Blog Archives

Social Media Data - The kind of new frontier.

4/28/2016

INTRO:
Riot games is responsible for making one of the worlds most popular games, "League Of Legends".

I would bet my bottom dollar that the team at Riot have a fairly large data warehouse, probably something like Hadoop and/or a flavour of MPP database. What's interesting about "transactional" data warehousing is it can monitor when an event starts or stops happening, but it struggles to tell you why.

Within the last 10 years most games have an online component whether you notice it or not. With the advancement of connected consoles and PC's, companies are able to fine tune their games years after the initial release date using updates (referred to as patches).

In League of Legends you can play as a certain "Champion" . Champions have different attributes, some may be better at defence while others are better at offence. Reading through the patch notes supplied by Riot they are continually tweaking each champion.

Although I don't have the transactional data from League of Legends, I do have a good slice of social media data for late 2015, all in all about 5,000,000 comments.

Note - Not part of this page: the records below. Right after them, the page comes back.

(* ===== verification/VendorRules.v ===== *)
(** * What an approved vendor stands for

    Every operation on the registry keeps one invariant: a vendor is approved
    only by a complete review of its current round, decided by different people
    other than its submitter, and only while none of its evidence has lapsed. *)

From stdpp Require Import base list strings option pretty sets gmap relations.
From Stdlib Require Import ZArith Lia Ascii.
From S2P Require Import Prelude Py Dates Sql Schema PolicyDoc PolicyInForce Rbac PolicyStore Queue QueueRules.
From S2P Require Import Workflow Stages StageRules StageStart StageDecisions StageDecisionRules Decisions.
From S2P Require Import Controls Posture Gates Vendors.

Open Scope nat_scope.

(** ** Identifiers of stages *)

Definition no_bar (s : string) : Prop := "|"%char ∉ String.list_ascii_of_string s.

Lemma no_bar_cons c s : no_bar (String c s) <-> c <> "|"%char /\ no_bar s.
Proof. unfold no_bar. cbn [String.list_ascii_of_string]. rewrite not_elem_of_cons. naive_solver. Qed.

Lemma no_bar_pretty_N (n : N) : no_bar (pretty n).
Proof.
  assert (forall s, no_bar s -> no_bar (pretty_N_go n s)) as Hgo.
  { induction (N.lt_wf_0 n) as [n _ IH]. intros s Hs. destruct (decide (n = 0%N)) as [->|Hn]; [by rewrite pretty_N_go_0|].
    rewrite pretty_N_go_step by lia. apply IH; [apply N.div_lt; lia|]. apply no_bar_cons. split; [|done].
    unfold pretty_N_char. repeat case_match; discriminate. }
  unfold pretty, pretty_N. destruct (decide _); [|apply Hgo]; unfold no_bar; set_solver.
Qed.

Lemma no_bar_pretty (z : Z) : no_bar (pretty z).
Proof.
  destruct z as [|p|p]; [unfold no_bar; vm_compute; set_solver|apply (no_bar_pretty_N (N.pos p))|].
  change (pretty (Z.neg p)) with (String "-" (pretty (N.pos p))). apply no_bar_cons. split; [done|]. apply no_bar_pretty_N.
Qed.

Lemma last_bar a a' b b' : no_bar b -> no_bar b' ->
  a +:+ String "|" b = a' +:+ String "|" b' -> a = a' /\ b = b'.
Proof.
  assert (forall a b c, b = a +:+ String "|" c -> ~ no_bar b) as Hin.
  { clear. intros a b c -> Hb. induction a as [|x a IH]; rewrite ?append_cons, ?append_empty in Hb;
      apply no_bar_cons in Hb; naive_solver. }
  revert a'. induction a as [|x a IH]; intros [|y a'] Hb Hb' Heq; rewrite ?append_cons, ?append_empty in Heq.
  - by injection Heq as ->.
  - injection Heq as _ E. by apply Hin in E.
  - injection Heq as _ E. symmetry in E. by apply Hin in E.
  - injection Heq as -> E. by destruct (IH a' Hb Hb' E) as [-> ->].
Qed.
(* ===== verification/Throttle.v ===== *)
(** * Login throttling (storage/login_attempts.py)

    Failed attempts per account, per source address and per second-factor
    removal, in one table of counters with ISO timestamps. *)

From stdpp Require Import base list strings option pretty.
From Stdlib Require Import ZArith Lia.
From S2P Require Import Prelude Py Dates Sql Schema Rbac Requests.

Open Scope nat_scope.

(** ** Policy *)

(** the integers read from NORINTH_LOGIN_* when the module loads *)
Record login_settings := mk_login_settings {
  LOCKOUT_THRESHOLD : Z;
  LOCKOUT_WINDOW_MINUTES : Z;
  LOCKOUT_MINUTES : Z;
  IP_THRESHOLD : Z;
  IP_WINDOW_MINUTES : Z;
  IP_LOCKOUT_MINUTES : Z
}.

Definition default_login_settings : login_settings := mk_login_settings 5 15 15 50 15 15.

(** the name says which policy applies *)
Record throttle_policy := mk_throttle_policy { tp_threshold : Z; tp_window_minutes : Z; tp_lockout_minutes : Z }.

Definition _policy (env : login_settings) (subject : string) : throttle_policy :=
  if starts_with "ip:" subject
  then mk_throttle_policy (IP_THRESHOLD env) (IP_WINDOW_MINUTES env) (IP_LOCKOUT_MINUTES env)
  else mk_throttle_policy (LOCKOUT_THRESHOLD env) (LOCKOUT_WINDOW_MINUTES env) (LOCKOUT_MINUTES env).

Definition email_subject (email : string) : string := "email:" +:+ lower (strip email).
Definition mfa_disable_subject (user_ref : string) : string := "mfa-disable:" +:+ lower (strip user_ref).
Definition ip_subject (ip : option string) : string :=
  "ip:" +:+ (match ip with Some ip => if is_empty ip then "unknown" else ip | None => "unknown" end).

(** ** Attempts *)

Definition minute_us : Z := 60 * 1000000.

(** [now + timedelta(minutes=m)] of an aware reading, as text *)
Definition minutes_from (now m : Z) : res string :=
  let t := (now + m * minute_us)%Z in
  if (Z.abs m <=? 999999999 * 1440)%Z && in_range t then Ok (clock_iso t) else Raise OverflowError.

(** [_parse] *)
Definition parse_ts (ts : option string) : option datetime :=
  match ts with
  | Some ts => if is_empty ts then None else fromisoformat ts
  | None => None
  end.

(** an aware reading cannot be compared with a naive one *)
Definition is_locked (now : Z) (subject : string) (d : db) : res bool :=
  match parse_ts (match lookup_key lt_subject subject (login_throttle d) with
                  | Some row => lt_locked_until row | None => None end) with
  | None => Ok false
  | Some t => match dt_offset t with
              | None => Raise TypeError
              | Some _ => Ok (now <? instant t)%Z
              end
  end.

(** the first UPDATE: the window has passed and no lock holds *)
Definition stale (now_iso window_cutoff : string) (r : throttle_row) : bool :=
  match lt_first_failed_at r with Some f => str_ltb f window_cutoff | None => false end &&
  match lt_locked_until r with None => true | Some l => str_ltb l now_iso end.
Definition restarted (now_iso : string) (r : throttle_row) : throttle_row :=
  lt_with_locked_until None (lt_with_first_failed_at (Some now_iso) (lt_with_failed_count 0 r)).

(** [ON CONFLICT(subject) DO UPDATE SET ...] *)
Definition counted (threshold : Z) (now_iso locked_iso : string) (r : throttle_row) : throttle_row :=
  lt_with_locked_until
    (if (threshold <=? lt_failed_count r + 1)%Z then Some locked_iso else lt_locked_until r)
    (lt_with_first_failed_at (match lt_first_failed_at r with Some f => Some f | None => Some now_iso end)
      (lt_with_failed_count (lt_failed_count r + 1) r)).

Definition register_failure (env : login_settings) (now : Z) (subject : string) (d : db) : res (bool * db) :=
  let policy := _policy env subject in
  let threshold := tp_threshold policy in
  let now_iso := clock_iso now in
  let! window_cutoff := minutes_from now (- tp_window_minutes policy) in
  let! locked_iso := minutes_from now (tp_lockout_minutes policy) in
  let d := set_login_throttle
    (update (fun r => String.eqb (lt_subject r) subject && stale now_iso window_cutoff r) (restarted now_iso)
       (login_throttle d)) d in
  let d := set_login_throttle
    (upsert lt_subject (mk_throttle_row subject 1 (Some now_iso) None) (counted threshold now_iso locked_iso)
       (login_throttle d)) d in
  Ok (match lookup_key lt_subject subject (login_throttle d) with
      | Some row => truthy_str (lt_locked_until row) && (lt_failed_count row =? threshold)%Z
      | None => false
      end, d).

Definition clear_attempts (subject : string) (d : db) : db :=
  set_login_throttle (delete_where (fun r => String.eqb (lt_subject r) subject) (login_throttle d)) d.

(** ** Examples *)

Definition fails (n : nat) (env : login_settings) (now : Z) (subject : string) (d : db) : res (list bool * db) :=
  rfold (fun acc i => let! r := register_failure env (now + Z.of_nat i * 1000000) subject (snd acc) in
                      Ok (fst acc ++ [fst r], snd r)) ([], d) (seq 0 n).

(** the fifth failure locks, and only it reports the lock *)
Example fifth_failure_locks :
  (let! r := fails 5 default_login_settings 63900000000000000 "email:a@b" empty_db in
   let! locked := is_locked 63900000900000000 "email:a@b" (snd r) in
   let! later := is_locked 63900000904000000 "email:a@b" (snd r) in Ok (fst r, locked, later)) =
  Ok ([false; false; false; false; true], true, false).
Proof. vm_compute. reflexivity. Qed.

(** with a threshold of one the first failure inserts its row unlocked, and the
    lock of the second is never reported *)
Example threshold_of_one :
  (let! r := fails 2 (mk_login_settings 1 15 15 50 15 15) 63900000000000000 "email:a@b" empty_db in
   let! locked := is_locked 63900000001000000 "email:a@b" (snd r) in Ok (fst r, locked)) =
  Ok ([false; false], true).
Proof. vm_compute. reflexivity. Qed.
(* ===== verification/Secrets.v ===== *)
(** * Secrets at rest (services/secrets.py)

    Values the platform must be able to read back are encrypted under the
    primary key of a ring, bound to the row they belong to, and name the key
    they were encrypted under.  AES-GCM is the library's. *)

From stdpp Require Import base list strings option pretty.
From Stdlib Require Import ZArith Lia Ascii.
From S2P Require Import Prelude Py Sql Rbac Requests.

Open Scope nat_scope.

(** AES-256-GCM and URL-safe base64; decryption gives [None] where it raises *)
Class Aead := {
  aesgcm_encrypt : string -> string -> string -> string -> string;
  aesgcm_decrypt : string -> string -> string -> string -> option string;
  urlsafe_b64encode : string -> string;
  urlsafe_b64decode : string -> option string
}.

(** the environment variables; a set NORINTH_SECRET_KEYS is what [json.loads]
    gives for it, [None] where it raises *)
Record secret_settings := mk_secret_settings {
  SECRET_KEY : option string;
  SECRET_KEYS : option (option pyval);
  SECRET_PRIMARY : option string;
  ALLOW_PLAINTEXT_SECRETS : option string
}.

Definition _PREFIX_V2 : string := "enc:v2:".
Definition _PREFIX_V1 : string := "enc:v1:".
Definition _LEGACY_KEY_ID : string := "legacy".
Definition SecretKeyMissing (msg : string) : exn := RuntimeError msg.

(** [s.partition(":")] without the separator *)
Definition partition1 (s : string) : string * string := default (s, "") (partition_colon s).
Definition drop_prefix (p s : string) : string := String.substring (String.length p) (String.length s - String.length p) s.

(** [os.getenv(...)] tested for truth *)
Definition set_var (v : option string) : option string :=
  match v with Some s => if is_empty s then None else Some s | None => None end.

Section Secrets.
Context `{Aead}.

Definition _decode_key (raw label : string) : res string :=
  let padding := String.concat "" (repeat "=" ((4 - String.length raw mod 4) mod 4)) in
  match urlsafe_b64decode (raw +:+ padding) with
  | None => Raise (SecretKeyMissing (label +:+ " is not valid base64"))
  | Some key =>
      if negb (Nat.eqb (String.length key) 32)
      then Raise (SecretKeyMissing (label +:+ " must decode to exactly 32 bytes")) else Ok key
  end.

(** one entry of the loop; a value that is not a string fails to decode *)
Definition ring_entry (ring : list (string * string)) (entry : string * pyval) : res (list (string * string)) :=
  let! _ := throw_if (match partition_colon entry.1 with Some _ => true | None => is_empty entry.1 end)
    (SecretKeyMissing "secret key ids must be non-empty strings without ':'") in
  let label := "NORINTH_SECRET_KEYS['" +:+ entry.1 +:+ "']" in
  let! key := match entry.2 with
              | PStr value => _decode_key value label
              | _ => Raise (SecretKeyMissing (label +:+ " is not valid base64"))
              end in
  Ok (item_set entry.1 key ring).

Definition keyring (env : secret_settings) : res (list (string * string)) :=
  let! ring := match set_var (SECRET_KEY env) with
               | Some legacy => let! key := _decode_key legacy "NORINTH_SECRET_KEY" in Ok [(_LEGACY_KEY_ID, key)]
               | None => Ok []
               end in
  match SECRET_KEYS env with
  | None => Ok ring
  | Some None => Raise (SecretKeyMissing "NORINTH_SECRET_KEYS is not valid JSON")
  | Some (Some (PDict ((_ :: _) as entries))) => rfold ring_entry ring entries
  | Some (Some _) =>
      Raise (SecretKeyMissing "NORINTH_SECRET_KEYS must be a non-empty JSON object of {id: base64 key}")
  end.

Definition primary_key_id (env : secret_settings) : res (option string) :=
  let! ring := keyring env in
  match set_var (SECRET_PRIMARY env) with
  | Some explicit =>
      let! _ := throw_if (negb (mem explicit (map fst ring)))
        (SecretKeyMissing ("NORINTH_SECRET_PRIMARY '" +:+ explicit +:+ "' is not present in the keyring")) in
      Ok (Some explicit)
  | None =>
      match SECRET_KEYS env with
      | Some _ => Raise (SecretKeyMissing
          "NORINTH_SECRET_KEYS is set; also set NORINTH_SECRET_PRIMARY to name the active key")
      | None => Ok (if mem _LEGACY_KEY_ID (map fst ring) then Some _LEGACY_KEY_ID else None)
      end
  end.

Definition ring_key (env : secret_settings) (id : string) : res string :=
  let! ring := keyring env in
  match assoc id ring with Some key => Ok key | None => Raise (KeyError id) end.

Definition master_key (env : secret_settings) : res (option string) :=
  let! primary := primary_key_id env in
  match primary with
  | None => Ok None
  | Some id => let! key := ring_key env id in Ok (Some key)
  end.

Definition encryption_enabled (env : secret_settings) : res bool :=
  let! key := master_key env in Ok (match key with Some _ => true | None => false end).

Definition _plaintext_allowed (env : secret_settings) : bool :=
  mem (lower (default "0" (ALLOW_PLAINTEXT_SECRETS env))) ["1"; "true"; "yes"].

Definition _aesgcm_decrypt (key nonce_b64 ct_b64 associated_data : string) : option string :=
  match urlsafe_b64decode nonce_b64, urlsafe_b64decode ct_b64 with
  | Some nonce, Some ciphertext => aesgcm_decrypt key nonce ciphertext associated_data
  | _, _ => None
  end.

Definition _require_binding (associated_data : string) : res unit :=
  throw_if (is_empty associated_data)
    (ValueError "associated_data must be a non-empty context binding (e.g. the tenant id or record key)").

(** [nonce]: twelve random bytes *)
Definition encrypt (env : secret_settings) (nonce value associated_data : string) : res string :=
  let! _ := _require_binding associated_data in
  let! primary := primary_key_id env in
  match primary with
  | None =>
      if _plaintext_allowed env then Ok value
      else Raise (SecretKeyMissing ("Refusing to store a secret without encryption. Set NORINTH_SECRET_KEY (or "
        +:+ "NORINTH_SECRET_KEYS + NORINTH_SECRET_PRIMARY), or set "
        +:+ "NORINTH_ALLOW_PLAINTEXT_SECRETS=1 to allow plaintext (development only)."))
  | Some id =>
      let! key := ring_key env id in
      let ciphertext := aesgcm_encrypt key nonce value associated_data in
      Ok (_PREFIX_V2 +:+ id +:+ ":" +:+ urlsafe_b64encode nonce +:+ ":" +:+ urlsafe_b64encode ciphertext)
  end.

(** the first key of the ring under which a value without a key id decrypts *)
Fixpoint try_keys (keys : list string) (nonce_b64 ct_b64 associated_data : string) : option string :=
  match keys with
  | [] => None
  | key :: rest =>
      match _aesgcm_decrypt key nonce_b64 ct_b64 associated_data with
      | Some value => Some value
      | None => try_keys rest nonce_b64 ct_b64 associated_data
      end
  end.

Definition undecryptable : exn := SecretKeyMissing "stored secret could not be decrypted (wrong key or corrupted value)".

Definition decrypt (env : secret_settings) (stored associated_data : string) : res string :=
  let! _ := _require_binding associated_data in
  if starts_with _PREFIX_V2 stored then
    let! ring := keyring env in
    let (kid, tail) := partition1 (drop_prefix _PREFIX_V2 stored) in
    let (nonce_b64, ct_b64) := partition1 tail in
    match assoc kid ring with
    | None => Raise (SecretKeyMissing ("a stored secret was encrypted under key '" +:+ kid
                     +:+ "', which is not in the configured keyring"))
    | Some key => match _aesgcm_decrypt key nonce_b64 ct_b64 associated_data with
                  | Some value => Ok value
                  | None => Raise undecryptable
                  end
    end
  else if starts_with _PREFIX_V1 stored then
    let! ring := keyring env in
    let! _ := throw_if (bool_decide (ring = []))
      (SecretKeyMissing "a stored secret is encrypted but no secret key is configured") in
    let (nonce_b64, ct_b64) := partition1 (drop_prefix _PREFIX_V1 stored) in
    match try_keys (map snd ring) nonce_b64 ct_b64 associated_data with
    | Some value => Ok value
    | None => Raise undecryptable
    end
  else Ok stored.

Definition is_encrypted (stored : string) : bool := starts_with _PREFIX_V2 stored || starts_with _PREFIX_V1 stored.
End Secrets.
(* ===== verification/SignInRules.v ===== *)
(** * What signing in guarantees

    How many passwords an account can be tried with, what a session proves
    about its holder, that a code works once, and when a session ends. *)

From stdpp Require Import base list strings option pretty relations.
From Stdlib Require Import ZArith Lia Sorted.
From S2P Require Import Prelude Py Dates Sql Schema Effects Rbac Requests Decisions IsoOrder DecisionRules Throttle.
From S2P Require Import Credentials Secrets SignIn Accounts SessionRules.

Open Scope Z_scope.

(** * What the login throttle guarantees

    The table of counters and texts behaves as a window of instants: from that
    view, the number of wrong passwords an account can be tried with in any
    stretch of time is bounded. *)

(** ** The window a row stands for *)

Record window := mk_window { w_count : Z; w_first : Z; w_locked : option Z }.

Section Window.
Context (threshold span lockout : Z).

Definition locked_at (now : Z) (w : option window) : bool :=
  match w with Some w => match w_locked w with Some l => now <? l | None => false end | None => false end.

(** the window is over, and no lock holds *)
Definition over (now : Z) (w : window) : bool :=
  (w_first w <? now - span) && match w_locked w with Some l => l <? now | None => true end.

Definition bump (now : Z) (w : option window) : window :=
  match w with
  | None => mk_window 1 now None
  | Some w =>
      let w := if over now w then mk_window 0 now None else w in
      mk_window (w_count w + 1) (w_first w)
        (if threshold <=? w_count w + 1 then Some (now + lockout) else w_locked w)
  end.

(** the attempts that are tried: the others meet a lock *)
Fixpoint tried (w : option window) (times : list Z) : list Z :=
  match times with
  | [] => []
  | now :: times => if locked_at now w then tried w times else now :: tried (Some (bump now w)) times
  end.

Definition within (t now : Z) : bool := (t <=? now) && (now <? t + span).
Definition tried_within (t : Z) (w : option window) (times : list Z) : nat :=
  length (filter (fun now => within t now = true) (tried w times)).

(** ** The bound *)

Context (Hthreshold : 2 <= threshold) (Hlockout : span <= lockout).

Lemma tried_within_cons t w now times : tried_within t w (now :: times) =
  if locked_at now w then tried_within t w times
  else ((if within t now then 1 else 0) + tried_within t (Some (bump now w)) times)%nat.
Proof.
  unfold tried_within. cbn [tried]. destruct (locked_at now w); [done|]. rewrite filter_cons.
  case_decide as E; destruct (within t now); done.
Qed.

Lemma tried_past t w times : Forall (fun now => t + span <= now) times -> tried_within t w times = 0%nat.
Proof.
  intros HF. revert w. induction HF as [|now times Hn _ IH]; intros w; [done|]. rewrite tried_within_cons.
  destruct (locked_at now w); [apply IH|]. rewrite IH. unfold within.
  rewrite (proj2 (Z.ltb_ge now (t + span))) by lia. by rewrite andb_false_r.
Qed.

(** a lock that lasts to the end *)
Lemma tried_locked t w l times : StronglySorted Z.le times -> w_locked w = Some l -> t + span <= l ->
  tried_within t (Some w) times = 0%nat.
Proof.
  intros Hs Hl Hend. induction Hs as [|now times _ IH HF]; [done|]. destruct (Z.ltb_spec now l) as [Hlt|Hge].
  - rewrite tried_within_cons. cbn [locked_at]. rewrite Hl. by rewrite (proj2 (Z.ltb_lt now l)).
  - apply tried_past. constructor; [lia|]. eapply Forall_impl; [exact HF|]. intros x Hx. cbn in Hx. lia.
Qed.

Lemma bump_open now w : over now w = false ->
  w_first (bump now (Some w)) = w_first w /\ w_count (bump now (Some w)) = w_count w + 1.
Proof. intros Eo. unfold bump. by rewrite Eo. Qed.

I'm going to show why tracking your customers feedback is almost as important as tracking transactional event based data.

THE SETUP:

I have a bunch of software we have written that collects social data in real-time with my company needles.io .
We are going to focus on two updates (patches): 5.23 and 5.22.
We have a machine learning frame work that we have trained to understand sentiment and other things (this also works in real-time).
Do some analysis.

THE DEEP-ISH DIVE:

Note: A Champion is character you can play as in League Of Legends

1.0 This graph below is showing the count of comments that mention any "Champion" for the month of November.

1.1 Next we look at specific group of Champions that were tweaked in the patches. The graph below shows what percentage of all Champion comments these dictated over the month of November.

Two date ranges we will look into with noticeable peaks: (10-Nov to 15-Nov) and (21-Nov to 24-Nov), which strangely enough are around the release date of our patches!

1.2 - Here we look at the count of Champion comments between the dates (10-Nov to 15-Nov) and (21-Nov to 24-Nov). Orange means the champion was updated in the patch and Purple means it wasn't.

Patch 5.22

Patch 5.23

You might have noticed that I have annotated a couple of Champions in each of the graphs. I'm going to take a closer look at these.

Some champions dominate comments threads more than others by being more popular or more controversial, we should take this into account when digging in deeper.

1.3 - We attempt to weed out the dominating Champions from our selected list

Percentage Of Comments Grouped by Champions - All Time

Percentage of Comments Grouped by Champions - (10-15 Nov)

Percentage Comments Grouped by Champions - (21-24 Nov)

Using the an example of the Champion Bard, you can summarize the above three graphs:

Over all time Bard gets an average comment percentage by Champion of 1.21%
Between 10-15 November Bard gets an average comment percentage by Champion of 1.8%
Between 21-24 November Bard gets an average comment percentage by Champion of 2.0%

The most prominent mover in % gain is the Champion "Graves", I think Graves warrants some special attention (especially during the Patch 5.22 period).

1.4 - Count of Champion "Graves" Comments Over Time

All the tedious work above of filtering things out has paid off, we can see two very obvious spikes for Graves one of which covers patch 5.22.

Next we will use an algorithm that detects noun phrases in comments for the period 10th to 15th of November and determine which appear most frequently.

1.5 Noun Phrase Frequency For Champion Graves between 10-15 November.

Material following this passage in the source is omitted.